Changing the stiffness of the hydrogels by increasing the crosslinking density can alter other properties of the hydrogels including transport of soluble factors and network degradation. To this end, we investigated the effect of Tz-NB-mediated hydrogel stiffening on mesh size, solute diffusivity, and collagenase degradability of the network. Indeed, matrix stiffening induced significant reduction in gel mesh size and estimated diffusion coefficients of proteins with different sizes (Figures S6). However, by modeling the diffusion of largest of the three model proteins, IgG, we found minimal differences in the distribution of proteins in hydrogels with different stiffness and all proteins achieved equilibrium in approximately 4 hours (Figure S6D). This is not surprising as the mesh sizes of the gels were not drastically altered (i.e., ~19.1, 16.5, 17.2 nm for soft, stiffened, and stiff gel, respectively) and were all much larger than the hydrodynamic radius of IgG (6.4 nm).[32] This result was corroborated by the enzymatic gel degradation study, where the dynamically stiffened and non-dynamic stiff hydrogels degraded almost at identical rate (Figure S7). Nonetheless, it may be possible that the increased crosslinking density with an inert PEG-Tz crosslinker might alter local protease-mediated degradation. This could in turn affected the capability of cells to remodel their local microenvironment. Future study may consider the effect of local matrix degradation on stem cell fate processes.

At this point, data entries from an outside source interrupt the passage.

(* ===== verification/PublishHandlers.v ===== *)
(** * Publishing and moderating videos ([core.go], [video.go], [admin.go]) *)
From S2P Require Import Prelude.
From S2P Require Import GoStd.
From S2P Require Import GoConv.
From S2P Require Import Errors.
From S2P Require Import Models.
From S2P Require Import Redis.
From S2P Require Import Store.
From S2P Require Import Views.
From S2P Require Import Edge.
From S2P Require Import AuthHandlers.
From S2P Require Import OutboxWorker.

Section PublishHandlers.
Context `{Collation} `{Unicode}.

(** ** Tags *)

Definition tag_rune (r : Z) : bool := letter_or_number r || (r =? 95).

(** The longest run of at most [n] runes of a tag: its bytes and the rest. *)
Fixpoint tag_run (n : nat) (l : bytes) : bytes * bytes :=
  match n, l with
  | O, _ | _, [] => ([], l)
  | S n, _ =>
      let '(r, width) := decode_rune l in
      if tag_rune r then
        let '(run, rest) := tag_run n (drop width l) in (take width l ++ run, rest)
      else ([], l)
  end.

(** [tagPattern.FindAllString(s, -1)], without the leading signs. *)
Fixpoint find_tags (fuel : nat) (l : bytes) : list bytes :=
  match fuel, l with
  | O, _ | _, [] => []
  | S fuel, b :: l =>
      if b =? 35 then
        match tag_run 60 l with
        | ([], _) => find_tags fuel l
        | (run, rest) => run :: find_tags fuel rest
        end
      else find_tags fuel l
  end.

(** The tags of a text in lower case, each once, in order. *)
Definition tags_of (text : string) : list string :=
  let l := string_bytes text in
  dedup ((fun run => unicode_ToLower (string_of_bytes run)) <$> find_tags (length l) l).

Definition insert_tag (videoID : Z) (tag : string) : M VideoTagModel :=
  insert_row "video_tags" (fun id _ => mkVideoTagModel id videoID tag)
    (fun t d => match find_row (fun o => (vt_VideoID o =? vt_VideoID t)
                                          && String.eqb (collate (vt_Tag o)) (collate (vt_Tag t)))
                        (video_tags (extension d)) with Some _ => true | None => false end)
    (fun t => set_extension (set_video_tags <[vt_ID t := t]>)).

Fixpoint insert_tags (videoID : Z) (tags : list string) : M unit :=
  match tags with
  | [] => mret tt
  | tag :: tags => _ ← insert_tag videoID tag; insert_tags videoID tags
  end.

(** ** Publication *)

(** What [publishVideo] has when its transaction begins. *)
Record publication := mkPublication {
  pu_UserID : Z;
  pu_Title : string;
  pu_Description : string;
  pu_FilePath : string;
  pu_CoverPath : string;
  pu_Size : Z;
  pu_PublishedAt : Time;
  pu_UploadID : string;
  pu_RawTitle : string;   (* before [TrimSpace]: the tags are taken from it *)
}.

Definition core_video_row (p : publication) (id : Z) (now : Time) : VideoModel :=
  {| vm_ID := id; vm_AuthorID := pu_UserID p; vm_Title := pu_Title p;
     vm_Description := pu_Description p; vm_MediaURL := mediaURL (pu_FilePath p);
     vm_CoverURL := mediaURL (pu_CoverPath p); vm_Status := 2;
     vm_PublishedAt := Some (pu_PublishedAt p); vm_IdempotencyKey := None; vm_CreatedAt := now;
     vm_UpdatedAt := now; vm_FilePath := pu_FilePath p; vm_CoverPath := pu_CoverPath p;
     vm_Size := pu_Size p |}.

(** [createCoreVideo]: a row without an idempotency key is never refused. *)
Definition createCoreVideo (p : publication) : M VideoModel :=
  m ← insert_row "video" (core_video_row p) (fun _ _ => false) (fun r => set_video <[vm_ID r := r]>);
  _ ← insert_keyed (fun now => mkVideoStatModel (vm_ID m) 0 0 0 now now)
        (fun s d => bool_decide (is_Some (video_stat d !! sm_VideoID s)))
        (fun s => set_video_stat <[sm_VideoID s := s]>);
  mret m.

Definition upload_published (u : UploadModel) : UploadModel :=
  mkUploadModel (ul_ID u) (ul_UserID u) (ul_FileMD5 u) (ul_Size u) (ul_Chunks u) (ul_Completed u)
    true (ul_StoredPath u) (ul_CreatedAt u).

(** [WHERE id = ? AND published = false] *)
Definition mark_upload (id : string) : Tables -> Tables :=
  set_extension (set_uploads (alter (fun u => if ul_Published u then u else upload_published u) (collate id))).

Definition video_event (videoID userID : Z) : list (string * Z) :=
  [("videoId", videoID); ("userId", userID)]%string.

(** The transaction of [publishVideo]. *)
Definition publish_tx (p : publication) : M VideoModel :=
  transaction (
    m ← createCoreVideo p;
    _ ← insert_tags (vm_ID m) (tags_of (pu_RawTitle p +:+ " " +:+ pu_Description p));
    _ ← update (mark_upload (pu_UploadID p));
    _ ← enqueue "video.published" (video_event (vm_ID m) (pu_UserID p));
    mret m).

(** ** Moderation ([adminUpdateVideo]) *)

Record admin_video_body := mkAdminVideoBody {
  vb_Title : option string; vb_Description : option string; vb_Status : option Z }.

Definition moderated_row (title description : option string) (status : option Z) (now : Time)
    (v : VideoModel) : VideoModel :=
  {| vm_ID := vm_ID v; vm_AuthorID := vm_AuthorID v; vm_Title := default (vm_Title v) title;
     vm_Description := default (vm_Description v) description; vm_MediaURL := vm_MediaURL v;
     vm_CoverURL := vm_CoverURL v; vm_Status := default (vm_Status v) status;
     vm_PublishedAt := vm_PublishedAt v; vm_IdempotencyKey := vm_IdempotencyKey v;
     vm_CreatedAt := vm_CreatedAt v; vm_UpdatedAt := now; vm_FilePath := vm_FilePath v;
     vm_CoverPath := vm_CoverPath v; vm_Size := vm_Size v |}.

Definition delete_tags (videoID : Z) : Tables -> Tables :=
  set_extension (set_video_tags (filter (fun kt => vt_VideoID (kt.2) <> videoID))).

Definition retag (videoID : Z) (title description : string) : M unit :=
  _ ← update (delete_tags videoID);
  insert_tags videoID (tags_of (title +:+ " " +:+ description)).

Definition adminUpdateVideo_tx (id : Z) (b : admin_video_body) : M unit :=
  transaction (
    v ← take_row (fun d => v ← video d !! id; if negb (vm_Status v =? 4) then Some v else None);
    now ← time_now;
    let title := TrimSpace <$> vb_Title b in
    _ ← update (set_video (alter (moderated_row title (vb_Description b) (vb_Status b) now) (vm_ID v)));
    let v := moderated_row title (vb_Description b) (vb_Status b) now v in
    _ ← match vb_Title b, vb_Description b with
        | None, None => mret tt
        | _, _ => retag id (vm_Title v) (vm_Description v)
        end;
    if vm_Status v =? 2 then enqueue "video.published" (video_event id (vm_AuthorID v)) else mret tt).

Definition adminUpdateVideo (param : string) (body : option admin_video_body) : M Response :=
  match paramID param with
  | None => mret (errorJSON 400 "invalid_id")
  | Some id =>
      match body with
      | None | Some (mkAdminVideoBody None None None) => mret (errorJSON 400 "invalid_request")
      | Some b =>
          if match vb_Title b with
             | Some t => let v := TrimSpace t in (len v =? 0) || (160 <? len v)
             | None => false end
          then mret (errorJSON 400 "invalid_video") else
          if match vb_Description b with Some s => 2000 <? len s | None => false end
          then mret (errorJSON 400 "invalid_video") else
          if match vb_Status b with Some s => negb (s =? 2) && negb (s =? 3) | None => false end
          then mret (errorJSON 400 "invalid_status") else
          r ← attempt (adminUpdateVideo_tx id b);
          match r with
          | inl err => mret (adminWriteError err)
          | inr _ =>
              _ ← invalidateVideo id;
              _ ← withRedis (redis_del_keys [videoCardKey id]);
              mret (JSON 200 BOk)
          end
      end
  end.

End PublishHandlers.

Matrix stiffness is critical for self-renewal and lineage-specific commitment of pluripotent stem cells. To this end, we studied the effect of dynamic hydrogel stiffening on the growth and DE differentiation of hiPSCs, which to our knowledge has not been reported before. We found minimal cell death and high proliferation of ChiPSC12 cells in all PEG-peptide hydrogels, as demonstrated by the formation of large and viable cellular aggregates after 7 days of 3D culture (Figure 4B). Interestingly, aggregates in the soft and stiffened hydrogels were mostly round and with a clear lumen, a morphology not apparent in the statically non-dynamic hydrogels (Figure 4C). Rather, the aggregates formed in non-dynamic stiff hydrogels adopted an irregular morphology. Cell spheroids formed in stiff hydrogels (G’ ~ 3 to 5 kPa) typically were smaller and more compact.[33] In the current study, while matrix stiffening did not significantly change the averaged sizes of iPSC aggregates (dia. ~90 μm), it did increase the fraction of smaller cell aggregates (dia. ~40–80 μm) (Figure 4D). On the other hand, cells grown in non-dynamic stiff hydrogels formed larger and irregular clusters (dia ~150 μm). These results suggest that temporal regulation of matrix stiffness could have a drastic impact in the iPSC growth. Matrix stiffening induced by a non-degradable PEG-Tz crosslinker might reduce local MMP sensitivity that could in turn alter cell-mediated matrix remodeling. However, it is worth noting that the concentration of additional PEG-Tz macromer in the stiffened hydrogel only accounted for 15% of the maximum crosslinking density (i.e., the gels were initially formed with RSH:NB = 0.85). We reason that the difference in local MMP-degradability would not alter cell fate process as we showed that there was no significant difference on iPSC growth in hydrogels with 100% or 50% MMP-degradability (Figure 1C). Nonetheless, collagenase-mediated degradation of the hydrogels revealed an almost identical degradation profile for non-dynamically stiff and dynamically stiffened hydrogels (Figure S7). Future work may explore dynamic stiffening using bi-functional Tz-MMP-Tz peptide linker, which will result in stiffening while still permitting 100% cell-mediated matrix degradation
While some morphological variations were observed in iPSCs grown in different gels, expressions of SOX2 and other pluripotency markers were similar in all three conditions (Figure 5A, 5B). Further evaluation of the germ layer specific markers - SOX17, PAX6, and T - also showed no statisticalyl significant changes (Figure 5C). In the stiff and stiffened gels, however, mesoderm marker T was slightly higher compared with the non-dynamic soft condition. This could indicate a potential bias for mesoderm development using dynamically stiffened hydrogels. Future study will focus on tri-lineage differentiation of iPSCs encapsulated in chemically defined hydrogels with spatiotemporal stiffening. Additional research is also required to understand the mechanisms by which the formation of ‘cystic’ aggregates occurs in the soft and stiffened conditions but not in the non-dynamic stiff hydrogels.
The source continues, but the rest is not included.